### Work to be completed
Beginning with the line below that contains "let headings := Lower" and ending with the line that contains "let whole := (if", copy every line exactly. Copy nothing else.

### Records contained in a dataset
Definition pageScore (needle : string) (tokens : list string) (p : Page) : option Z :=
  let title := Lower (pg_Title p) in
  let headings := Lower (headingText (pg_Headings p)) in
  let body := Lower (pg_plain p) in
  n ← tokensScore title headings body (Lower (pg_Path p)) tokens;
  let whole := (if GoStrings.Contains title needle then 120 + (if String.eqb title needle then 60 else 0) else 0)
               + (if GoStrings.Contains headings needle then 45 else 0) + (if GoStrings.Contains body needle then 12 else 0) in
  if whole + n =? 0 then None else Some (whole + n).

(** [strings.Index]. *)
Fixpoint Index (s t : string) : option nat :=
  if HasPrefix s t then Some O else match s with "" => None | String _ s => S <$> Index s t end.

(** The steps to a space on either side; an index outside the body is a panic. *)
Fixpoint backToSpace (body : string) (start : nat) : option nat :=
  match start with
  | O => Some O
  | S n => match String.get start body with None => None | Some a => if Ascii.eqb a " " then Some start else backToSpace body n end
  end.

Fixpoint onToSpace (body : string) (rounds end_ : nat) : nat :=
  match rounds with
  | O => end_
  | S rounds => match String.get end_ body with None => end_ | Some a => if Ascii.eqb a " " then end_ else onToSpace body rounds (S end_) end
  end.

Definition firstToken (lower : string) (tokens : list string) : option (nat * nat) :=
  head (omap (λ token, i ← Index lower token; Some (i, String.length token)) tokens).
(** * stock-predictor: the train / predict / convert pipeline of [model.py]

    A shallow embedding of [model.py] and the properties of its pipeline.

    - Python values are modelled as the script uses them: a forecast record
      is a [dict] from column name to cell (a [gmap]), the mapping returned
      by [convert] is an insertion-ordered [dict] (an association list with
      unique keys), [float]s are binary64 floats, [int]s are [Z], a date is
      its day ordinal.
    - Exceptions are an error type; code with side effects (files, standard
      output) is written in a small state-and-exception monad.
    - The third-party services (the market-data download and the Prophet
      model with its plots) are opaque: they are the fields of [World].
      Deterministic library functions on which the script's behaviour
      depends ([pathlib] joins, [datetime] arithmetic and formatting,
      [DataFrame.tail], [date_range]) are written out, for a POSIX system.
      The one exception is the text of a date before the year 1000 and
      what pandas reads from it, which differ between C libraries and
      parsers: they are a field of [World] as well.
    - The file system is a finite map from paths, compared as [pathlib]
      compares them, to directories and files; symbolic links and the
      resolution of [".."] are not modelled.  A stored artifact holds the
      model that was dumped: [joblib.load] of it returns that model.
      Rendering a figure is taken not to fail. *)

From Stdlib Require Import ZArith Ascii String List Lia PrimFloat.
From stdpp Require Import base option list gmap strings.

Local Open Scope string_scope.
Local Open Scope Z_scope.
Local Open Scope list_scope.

--

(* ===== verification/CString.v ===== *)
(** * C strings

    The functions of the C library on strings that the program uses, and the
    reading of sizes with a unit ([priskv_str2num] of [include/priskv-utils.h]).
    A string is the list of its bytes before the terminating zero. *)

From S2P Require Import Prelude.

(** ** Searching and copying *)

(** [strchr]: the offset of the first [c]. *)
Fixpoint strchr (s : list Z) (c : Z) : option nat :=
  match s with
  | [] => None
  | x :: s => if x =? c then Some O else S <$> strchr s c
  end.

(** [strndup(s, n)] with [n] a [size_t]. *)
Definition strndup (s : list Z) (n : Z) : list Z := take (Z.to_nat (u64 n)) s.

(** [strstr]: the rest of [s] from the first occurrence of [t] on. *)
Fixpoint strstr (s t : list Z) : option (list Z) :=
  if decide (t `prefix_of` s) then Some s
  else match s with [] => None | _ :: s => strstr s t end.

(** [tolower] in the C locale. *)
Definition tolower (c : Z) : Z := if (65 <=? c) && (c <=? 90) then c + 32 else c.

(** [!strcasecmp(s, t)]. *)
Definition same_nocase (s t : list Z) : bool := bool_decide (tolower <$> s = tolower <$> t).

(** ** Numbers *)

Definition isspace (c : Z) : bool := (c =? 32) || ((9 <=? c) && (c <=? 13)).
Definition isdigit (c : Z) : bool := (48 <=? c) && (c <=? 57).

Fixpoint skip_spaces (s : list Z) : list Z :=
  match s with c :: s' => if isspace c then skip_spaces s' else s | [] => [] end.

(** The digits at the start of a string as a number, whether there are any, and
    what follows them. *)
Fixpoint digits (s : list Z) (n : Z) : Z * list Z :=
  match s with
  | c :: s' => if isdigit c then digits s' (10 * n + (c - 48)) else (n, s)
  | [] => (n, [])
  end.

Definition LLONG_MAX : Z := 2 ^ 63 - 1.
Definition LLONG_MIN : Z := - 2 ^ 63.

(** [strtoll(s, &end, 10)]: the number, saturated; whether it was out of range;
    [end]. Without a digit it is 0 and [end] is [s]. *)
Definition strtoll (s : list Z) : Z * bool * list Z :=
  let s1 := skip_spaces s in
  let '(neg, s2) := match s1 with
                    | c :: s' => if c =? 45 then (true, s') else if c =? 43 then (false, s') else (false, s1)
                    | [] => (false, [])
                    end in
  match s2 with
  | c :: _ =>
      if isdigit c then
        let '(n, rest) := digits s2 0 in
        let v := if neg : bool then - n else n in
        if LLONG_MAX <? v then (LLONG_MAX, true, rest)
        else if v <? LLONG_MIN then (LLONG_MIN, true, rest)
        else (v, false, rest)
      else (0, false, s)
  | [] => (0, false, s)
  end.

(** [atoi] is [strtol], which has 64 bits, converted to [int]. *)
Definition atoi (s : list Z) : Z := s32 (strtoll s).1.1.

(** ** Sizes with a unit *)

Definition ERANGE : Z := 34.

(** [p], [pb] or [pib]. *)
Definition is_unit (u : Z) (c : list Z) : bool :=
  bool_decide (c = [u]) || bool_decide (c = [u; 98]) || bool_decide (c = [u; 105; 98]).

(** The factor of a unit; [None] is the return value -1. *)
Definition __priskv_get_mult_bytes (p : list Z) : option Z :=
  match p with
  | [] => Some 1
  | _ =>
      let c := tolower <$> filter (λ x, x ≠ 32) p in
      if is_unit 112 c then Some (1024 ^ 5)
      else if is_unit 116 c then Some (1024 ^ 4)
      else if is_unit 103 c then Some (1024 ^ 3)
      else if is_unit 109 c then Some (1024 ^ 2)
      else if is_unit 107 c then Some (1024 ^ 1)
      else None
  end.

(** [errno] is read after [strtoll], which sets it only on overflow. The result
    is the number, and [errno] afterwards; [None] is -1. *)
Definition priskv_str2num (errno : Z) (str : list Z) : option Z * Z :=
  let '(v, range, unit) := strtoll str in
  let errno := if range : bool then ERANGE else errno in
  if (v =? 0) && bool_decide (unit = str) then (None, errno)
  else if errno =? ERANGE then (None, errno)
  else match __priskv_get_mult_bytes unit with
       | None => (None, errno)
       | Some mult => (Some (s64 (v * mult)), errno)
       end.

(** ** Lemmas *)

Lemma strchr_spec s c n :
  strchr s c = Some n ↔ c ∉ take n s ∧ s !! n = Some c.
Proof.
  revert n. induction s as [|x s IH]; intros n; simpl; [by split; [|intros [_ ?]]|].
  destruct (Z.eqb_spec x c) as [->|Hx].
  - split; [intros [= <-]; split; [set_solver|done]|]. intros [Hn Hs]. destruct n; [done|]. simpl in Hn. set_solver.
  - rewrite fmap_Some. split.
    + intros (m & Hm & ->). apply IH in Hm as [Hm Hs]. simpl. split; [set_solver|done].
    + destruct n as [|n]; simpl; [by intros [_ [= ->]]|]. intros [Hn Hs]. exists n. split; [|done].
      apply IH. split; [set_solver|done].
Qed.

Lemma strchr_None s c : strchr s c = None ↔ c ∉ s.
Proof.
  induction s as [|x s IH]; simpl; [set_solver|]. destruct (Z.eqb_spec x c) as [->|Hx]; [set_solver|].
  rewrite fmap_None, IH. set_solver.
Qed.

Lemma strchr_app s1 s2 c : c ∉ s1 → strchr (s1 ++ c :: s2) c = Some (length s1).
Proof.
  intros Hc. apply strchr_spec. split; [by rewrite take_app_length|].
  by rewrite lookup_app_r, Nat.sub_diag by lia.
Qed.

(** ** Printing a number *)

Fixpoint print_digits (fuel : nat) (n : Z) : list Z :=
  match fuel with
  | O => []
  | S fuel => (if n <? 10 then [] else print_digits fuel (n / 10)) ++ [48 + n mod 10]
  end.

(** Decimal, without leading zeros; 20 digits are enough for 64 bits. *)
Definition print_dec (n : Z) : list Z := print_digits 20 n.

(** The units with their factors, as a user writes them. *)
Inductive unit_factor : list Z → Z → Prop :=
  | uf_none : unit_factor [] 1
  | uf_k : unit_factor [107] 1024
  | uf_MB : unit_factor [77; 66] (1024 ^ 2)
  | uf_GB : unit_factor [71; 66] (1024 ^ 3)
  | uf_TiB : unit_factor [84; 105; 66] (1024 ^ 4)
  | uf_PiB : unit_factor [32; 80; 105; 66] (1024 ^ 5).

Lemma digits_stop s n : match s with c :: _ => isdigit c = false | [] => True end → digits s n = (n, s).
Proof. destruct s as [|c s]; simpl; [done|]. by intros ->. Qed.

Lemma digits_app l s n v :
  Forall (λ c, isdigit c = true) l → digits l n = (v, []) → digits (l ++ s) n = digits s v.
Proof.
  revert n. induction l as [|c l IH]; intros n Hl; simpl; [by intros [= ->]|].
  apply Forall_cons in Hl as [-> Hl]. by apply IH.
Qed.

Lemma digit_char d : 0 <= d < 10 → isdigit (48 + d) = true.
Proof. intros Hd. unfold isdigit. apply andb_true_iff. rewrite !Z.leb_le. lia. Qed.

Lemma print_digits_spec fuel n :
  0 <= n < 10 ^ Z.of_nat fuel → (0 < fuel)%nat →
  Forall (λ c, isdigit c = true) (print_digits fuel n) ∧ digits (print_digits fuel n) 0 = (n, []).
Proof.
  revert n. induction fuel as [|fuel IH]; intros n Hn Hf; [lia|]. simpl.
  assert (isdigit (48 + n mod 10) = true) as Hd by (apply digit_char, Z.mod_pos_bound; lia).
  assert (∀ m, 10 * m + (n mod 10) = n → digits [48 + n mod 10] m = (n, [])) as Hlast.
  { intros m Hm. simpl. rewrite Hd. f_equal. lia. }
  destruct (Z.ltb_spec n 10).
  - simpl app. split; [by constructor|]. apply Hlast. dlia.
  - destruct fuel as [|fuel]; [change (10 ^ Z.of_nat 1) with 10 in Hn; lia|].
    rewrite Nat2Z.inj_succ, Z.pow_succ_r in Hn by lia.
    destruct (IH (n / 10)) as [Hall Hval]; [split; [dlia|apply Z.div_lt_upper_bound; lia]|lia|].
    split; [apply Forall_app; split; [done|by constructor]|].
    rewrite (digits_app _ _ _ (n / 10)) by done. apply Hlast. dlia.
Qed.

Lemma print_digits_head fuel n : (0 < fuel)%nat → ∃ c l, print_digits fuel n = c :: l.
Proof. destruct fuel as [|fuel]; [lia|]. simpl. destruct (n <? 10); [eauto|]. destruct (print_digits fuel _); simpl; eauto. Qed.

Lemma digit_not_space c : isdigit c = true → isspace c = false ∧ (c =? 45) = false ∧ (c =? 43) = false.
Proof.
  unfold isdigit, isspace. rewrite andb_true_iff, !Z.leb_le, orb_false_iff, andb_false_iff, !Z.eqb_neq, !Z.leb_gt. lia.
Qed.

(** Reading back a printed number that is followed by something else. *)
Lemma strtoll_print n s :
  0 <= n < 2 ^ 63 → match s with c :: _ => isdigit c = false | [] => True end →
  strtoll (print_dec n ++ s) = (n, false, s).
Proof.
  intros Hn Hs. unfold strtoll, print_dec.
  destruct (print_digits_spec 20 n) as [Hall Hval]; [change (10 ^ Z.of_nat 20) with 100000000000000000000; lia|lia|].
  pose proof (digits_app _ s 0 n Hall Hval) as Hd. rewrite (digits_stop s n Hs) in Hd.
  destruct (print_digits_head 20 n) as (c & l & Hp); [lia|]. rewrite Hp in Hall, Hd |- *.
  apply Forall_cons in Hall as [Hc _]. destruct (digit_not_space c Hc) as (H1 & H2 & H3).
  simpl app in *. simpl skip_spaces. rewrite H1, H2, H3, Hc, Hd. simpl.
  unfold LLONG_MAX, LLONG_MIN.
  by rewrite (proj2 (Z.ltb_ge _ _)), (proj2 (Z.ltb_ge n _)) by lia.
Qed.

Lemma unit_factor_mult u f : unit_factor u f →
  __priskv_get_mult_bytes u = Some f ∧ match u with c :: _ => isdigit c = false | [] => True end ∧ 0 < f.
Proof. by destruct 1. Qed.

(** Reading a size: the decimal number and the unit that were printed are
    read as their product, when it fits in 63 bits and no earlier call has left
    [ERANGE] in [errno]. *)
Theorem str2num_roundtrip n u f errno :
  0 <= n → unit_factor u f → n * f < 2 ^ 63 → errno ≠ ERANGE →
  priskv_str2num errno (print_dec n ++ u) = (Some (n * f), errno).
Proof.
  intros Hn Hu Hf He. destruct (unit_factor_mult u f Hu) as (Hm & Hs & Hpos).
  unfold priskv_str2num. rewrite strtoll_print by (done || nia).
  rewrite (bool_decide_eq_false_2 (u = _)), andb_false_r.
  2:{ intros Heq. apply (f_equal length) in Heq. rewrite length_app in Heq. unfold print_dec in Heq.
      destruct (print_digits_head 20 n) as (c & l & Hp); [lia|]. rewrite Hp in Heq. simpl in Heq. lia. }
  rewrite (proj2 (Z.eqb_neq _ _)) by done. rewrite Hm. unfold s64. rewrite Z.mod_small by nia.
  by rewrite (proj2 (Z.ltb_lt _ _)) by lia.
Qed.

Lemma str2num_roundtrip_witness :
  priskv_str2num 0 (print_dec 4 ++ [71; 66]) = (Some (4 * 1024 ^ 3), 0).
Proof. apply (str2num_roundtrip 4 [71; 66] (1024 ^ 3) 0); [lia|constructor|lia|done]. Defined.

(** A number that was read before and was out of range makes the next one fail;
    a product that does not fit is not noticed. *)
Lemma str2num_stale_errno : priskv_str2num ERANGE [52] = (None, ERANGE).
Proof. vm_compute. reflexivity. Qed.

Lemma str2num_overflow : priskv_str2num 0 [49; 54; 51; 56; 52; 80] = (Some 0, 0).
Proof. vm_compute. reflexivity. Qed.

### Response area
  let headings := Lower (headingText (pg_Headings p)) in
  let body := Lower (pg_plain p) in
  n ← tokensScore title headings body (Lower (pg_Path p)) tokens;
  let whole := (if GoStrings.Contains title needle then 120 + (if String.eqb title needle then 60 else 0) else 0)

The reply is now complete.